Horseshoe Baltimore left in the dust as competitors gain ground

Baltimore Brew
 
Horseshoe Baltimore left in the dust as competitors gain ground

With Covid restrictions loosened, five of Maryland’s six casinos reported some of their best returns ever last month, totaling $162.1 million, the State Lottery and Gaming Control Agency reported today.

The exception was Baltimore’s Horseshoe Casino, whose revenues remained  flat compared to April 2019. (All of the casinos were closed last April to reduce the spread of the coronavirus; they began restricted re-openings in June.)

The Russell Street gambling house reported revenues of $19.7 million, a decrease of $1,350 from the total in April 2019.

By comparison, Live! Casino (formerly known as Maryland Live) reported $58.2 million in revenues, up 22% from April 2019, according to statistics released by the gaming commission.

Horseshoe was limited last month to 50% capacity by order of Mayor Brandon Scott. Live! Casino, while not facing those constraints, still had to reduce seating to meet social-distancing guidelines.
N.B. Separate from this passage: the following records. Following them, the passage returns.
(* ===== verification/AccessTokens.v ===== *)
(** [types/deployAccessToken.ts]: deploy tokens as the forms show them (a scope
    and a list of resources) and as the API stores them (a list of rules). *)

From S2P Require Import Prelude JsString JsNumber ResourceTypes.

(** ** Conversions *)

(** [const [namespace, componentName] = resource.split("/")] *)
Definition component_rule (resource : string) : AccessTokenRule :=
  match split_char "/" resource with
  | namespace :: rest => mkAccessTokenRule namespace (head rest) "edit" "components"
  | [] => mkAccessTokenRule "" None "edit" "components"
  end.

Definition DeployAccessTokenToAccessToken (dat : DeployAccessToken) : AccessToken :=
  let rules :=
    if seqb (dat_scope dat) DeployAccessTokenScopeCluster then
      [mkAccessTokenRule "*" (Some "*") "edit" "components"]
    else if seqb (dat_scope dat) DeployAccessTokenScopeNamespace then
      (fun namespace => mkAccessTokenRule namespace (Some "*") "edit" "components") <$> dat_resources dat
    else component_rule <$> dat_resources dat in
  mkAccessToken (dat_name dat) (dat_memo dat) (dat_creator dat) (dat_token dat) rules.

(** [name === "*"] *)
Definition is_star (name : option string) : bool := bool_decide (name = Some "*").

(** [`${rule.namespace}/${rule.name}`] *)
Definition component_resource (rule : AccessTokenRule) : string :=
  rule_namespace rule +:+ "/" +:+ default "undefined" (rule_name rule).

Definition AccessTokenToDeployAccessToken (at_ : AccessToken) : DeployAccessToken :=
  let '(scope, resources) :=
    match at_rules at_ with
    | [] => ("", [])
    | rule0 :: rest =>
        if Nat.eqb (length (rule0 :: rest)) 1 && seqb (rule_namespace rule0) "*" && is_star (rule_name rule0) then
          (DeployAccessTokenScopeCluster, [])
        else if is_star (rule_name rule0) then
          (DeployAccessTokenScopeNamespace, rule_namespace <$> rule0 :: rest)
        else (DeployAccessTokenScopeComponent, component_resource <$> rule0 :: rest)
    end in
  mkDeployAccessToken (at_name at_) (at_memo at_) scope resources (at_token at_) (at_creator at_).

(** ** Round trips *)

(** A resource [namespace/component] with one slash and a component that is
    not the star. *)
Definition component_resource_ok (r : string) : Prop :=
  exists ns c, r = ns +:+ "/" +:+ c /\ has_char "/" ns = false /\ has_char "/" c = false /\ c <> "*".

(** The tokens with one of the three scopes: for the cluster, for applications by their
    names, and for components of applications. *)
Definition token_ok (dat : DeployAccessToken) : Prop :=
  (dat_scope dat = DeployAccessTokenScopeCluster /\ dat_resources dat = []) \/
  (dat_scope dat = DeployAccessTokenScopeNamespace /\ Forall (fun r => r <> "*") (dat_resources dat)) \/
  (dat_scope dat = DeployAccessTokenScopeComponent /\ Forall component_resource_ok (dat_resources dat)).

(** A token for applications or components that names none has no rule, and no scope
    afterwards. *)
Definition names_nothing (dat : DeployAccessToken) : Prop :=
  dat_scope dat <> DeployAccessTokenScopeCluster /\ dat_resources dat = [].
#[export] Instance names_nothing_dec dat : Decision (names_nothing dat).
Proof. unfold names_nothing. apply _. Defined.
Definition without_scope (dat : DeployAccessToken) : DeployAccessToken :=
  mkDeployAccessToken (dat_name dat) (dat_memo dat) "" (dat_resources dat) (dat_token dat) (dat_creator dat).

Lemma component_rule_pair ns c : has_char "/" ns = false -> has_char "/" c = false ->
  component_rule (ns +:+ "/" +:+ c) = mkAccessTokenRule ns (Some c) "edit" "components".
Proof.
  intros Hns Hc. unfold component_rule. change ("/" +:+ c) with (String "/" c).
  by rewrite split_char_app, (split_char_none _ c).
Qed.

Lemma component_resource_rule r : component_resource_ok r ->
  component_resource (component_rule r) = r /\ is_star (rule_name (component_rule r)) = false.
Proof.
  intros (ns & c & -> & Hns & Hc & Hstar). rewrite component_rule_pair by done. split; [done|].
  apply bool_decide_eq_false_2. cbn. congruence.
Qed.

(** C38: A token survives the trip to the API and back: converting it to rules and the
    rules back gives the token with its scope and resources, for the cluster, for any
    applications and for any components.  Only a token for applications or components
    that names none of them comes back changed: it has no rule, and its scope is lost. *)
Theorem access_token_roundtrip dat : token_ok dat ->
  AccessTokenToDeployAccessToken (DeployAccessTokenToAccessToken dat) =
    if decide (names_nothing dat) then without_scope dat else dat.
Proof.
  destruct dat as [name memo scope resources token creator]. unfold names_nothing, without_scope.
  intros [[Hs Hr]|[[Hs Hall]|[Hs Hall]]]; cbn in *; subst scope;
    unfold DeployAccessTokenToAccessToken, AccessTokenToDeployAccessToken;
    cbn [dat_scope dat_resources at_rules]; eval_seqb.
  - subst resources. by rewrite decide_False by naive_solver.
  - pose proof (fmap_inverse (fun ns => mkAccessTokenRule ns (Some "*") "edit" "components")
      rule_namespace resources (Forall_true _ _ (fun _ => eq_refl))) as Hmap.
    destruct resources as [|r [|r2 rest]]; [by rewrite decide_True| |]; rewrite decide_False by naive_solver.
    + apply Forall_cons in Hall as [Hr _]. cbn. by rewrite (proj2 (seqb_false _ _) Hr).
    + cbn in Hmap |- *. by rewrite Hmap.
  - pose proof (fmap_inverse component_rule component_resource resources) as Hmap.
    destruct resources as [|r rest]; [by rewrite decide_True|]. rewrite decide_False by naive_solver. apply Forall_cons in Hall as Hr. destruct Hr as [Hr _].
    destruct (component_resource_rule r Hr) as [_ Hn]. cbn in Hmap |- *.
    rewrite Hn, Bool.andb_false_r, Hmap; [done|].
    eapply Forall_impl; [exact Hall|]. intros r' Hr'. by apply component_resource_rule.
Qed.

Lemma access_token_roundtrip_witness :
  AccessTokenToDeployAccessToken (DeployAccessTokenToAccessToken
    (mkDeployAccessToken "ci" "" "component" ["shop/web"; "shop/worker"] "secret" "ann")) =
  mkDeployAccessToken "ci" "" "component" ["shop/web"; "shop/worker"] "secret" "ann" /\
  AccessTokenToDeployAccessToken (DeployAccessTokenToAccessToken (mkDeployAccessToken "ci" "" "namespace" [] "secret" "ann")) =
  mkDeployAccessToken "ci" "" "" [] "secret" "ann".
Proof.
  split.
  - apply (access_token_roundtrip (mkDeployAccessToken "ci" "" "component" ["shop/web"; "shop/worker"] "secret" "ann")). right; right.
    split; [reflexivity|]. repeat constructor; [exists "shop", "web" | exists "shop", "worker"]; done.
  - apply (access_token_roundtrip (mkDeployAccessToken "ci" "" "namespace" [] "secret" "ann")). right; left. by split.
Defined.

(** The rules of such tokens. *)
Definition edits_components (r : AccessTokenRule) : Prop :=
  rule_verb r = "edit" /\ rule_kind r = "components".
Definition namespace_rule (r : AccessTokenRule) : Prop := edits_components r /\ rule_name r = Some "*".
Definition single_rule (r : AccessTokenRule) : Prop :=
  edits_components r /\ has_char "/" (rule_namespace r) = false /\
  exists c, rule_name r = Some c /\ has_char "/" c = false /\ c <> "*".

Lemma single_rule_inverse r : single_rule r -> component_rule (component_resource r) = r.
Proof.
  destruct r as [ns n verb kind]. intros ([Hv Hk] & Hns & c & Hn & Hc & _). cbn in *. subst.
  by apply component_rule_pair.
Qed.

(** Rules survive the trip to the forms and back: rules that allow editing
    every component of some namespaces, or single components whose names have
    no slash, come back as they were. *)
Theorem access_rules_roundtrip at_ :
  Forall namespace_rule (at_rules at_) \/ Forall single_rule (at_rules at_) ->
  DeployAccessTokenToAccessToken (AccessTokenToDeployAccessToken at_) = at_.
Proof.
  destruct at_ as [name memo creator token rules]. cbn. intros Hkind.
  unfold AccessTokenToDeployAccessToken, DeployAccessTokenToAccessToken. cbn [at_rules].
  destruct rules as [|r rest]; [done|]. destruct Hkind as [Hall|Hall].
  - pose proof (fmap_inverse rule_namespace
      (fun ns => mkAccessTokenRule ns (Some "*") "edit" "components") (r :: rest)) as Hmap.
    change (length (r :: rest)) with (S (length rest)).
    apply Forall_cons in Hall as Hr. destruct Hr as [[[Hv Hk] Hn] _]. rewrite Hn.
    change (is_star (Some "*")) with true. rewrite Bool.andb_true_r.
    destruct (Nat.eqb (S (length rest)) 1 && seqb (rule_namespace r) "*") eqn:E; cbn [dat_scope dat_resources];
      eval_seqb.
    + apply Bool.andb_true_iff in E as [Hlen Hns%seqb_true]. destruct rest; [|done].
      destruct r; cbn in *; by subst.
    + rewrite Hmap; [done|]. eapply Forall_impl; [exact Hall|].
      intros [] [[? ?] ?]; cbn in *; by subst.
  - pose proof (fmap_inverse component_resource component_rule (r :: rest)) as Hmap.
    apply Forall_cons in Hall as Hr. destruct Hr as [(_ & _ & c & Hn & _ & Hc) _].
    assert (is_star (rule_name r) = false) as ->.
    { apply bool_decide_eq_false_2. rewrite Hn. congruence. }
    rewrite Bool.andb_false_r. cbn [dat_scope dat_resources]. eval_seqb. rewrite Hmap; [done|].
    eapply Forall_impl; [exact Hall|]. apply single_rule_inverse.
Qed.

Lemma access_rules_roundtrip_witness :
  DeployAccessTokenToAccessToken (AccessTokenToDeployAccessToken
    (mkAccessToken "ci" "" "ann" "secret"
      [mkAccessTokenRule "shop" (Some "*") "edit" "components";
       mkAccessTokenRule "blog" (Some "*") "edit" "components"])) =
  mkAccessToken "ci" "" "ann" "secret"
    [mkAccessTokenRule "shop" (Some "*") "edit" "components";
     mkAccessTokenRule "blog" (Some "*") "edit" "components"].
Proof. apply access_rules_roundtrip. left. repeat constructor. Defined.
Under the same 50% restrictions, MGM National Harbor in Prince George’s County reported a 2.5% rise in revenues over April 2019.

Receipts at the state’s other three gaming emporiums – Hollywood Casino in Perryville, Ocean Downs outside of Ocean City and Rocky Gap Casino in Garrett County – were 36%, 30% and 19%, respectively, ahead of April 2019.

Moody’s Analysis

Last month’s results were in keeping with the structural pressures that plagued the Baltimore casino even before it was impacted by the pandemic.

If the expansion of Live! Casino and the opening of MGM National Harbor were not enough, Horseshoe’s location, surrounded by gas stations, warehouses and an aging motel, placed it at a competitive disadvantage, notes an analysis by Moody’s Investor Services.

As a “small, single property, geographically concentrated” business, operations are hobbled by insufficient scale. Add to that evolving consumer preferences that look to “drive demand away from traditional casino-style gaming,” and Horseshoe’s predicament becomes apparent, according to Moody’s.

Offsetting these difficulties is the population density of the Baltimore-Washington, D.C., region. “Eventually,” Moody’s predicts, the market will absorb the new supply of gambling from MGM and Live! Casino.

This could mean a slow recovery for the 122,000-square-foot gaming hall, whose revenues began slipping relative to Live! Casino within a year of its opening in 2014. (Initially, city officials bragged that Horseshoe would overtake the older Anne Arundel County casino. Instead, the latter added table games and slots, built a hotel and now has triple Horseshoe’s revenues.)

Last month, Horseshoe reported $14.1 million in slot machine revenues, of which $7.6 million (54%) went to the state Education Trust Fund, local impact grants and other public programs, and $6.5 million (46%) to the casino.

Table games earned $5.6 million, of which $4.4 million (80%) was pocketed by CBAC Gaming LLC, the casino owner.

The company is majority owned by Caesars Entertainment and an affiliate of Quicken Loans co-founder Dan Gilbert.

Other investors include Caves Valley Partners, racetrack owner Stronach Group and Baltimore investor Theo C. Rodgers.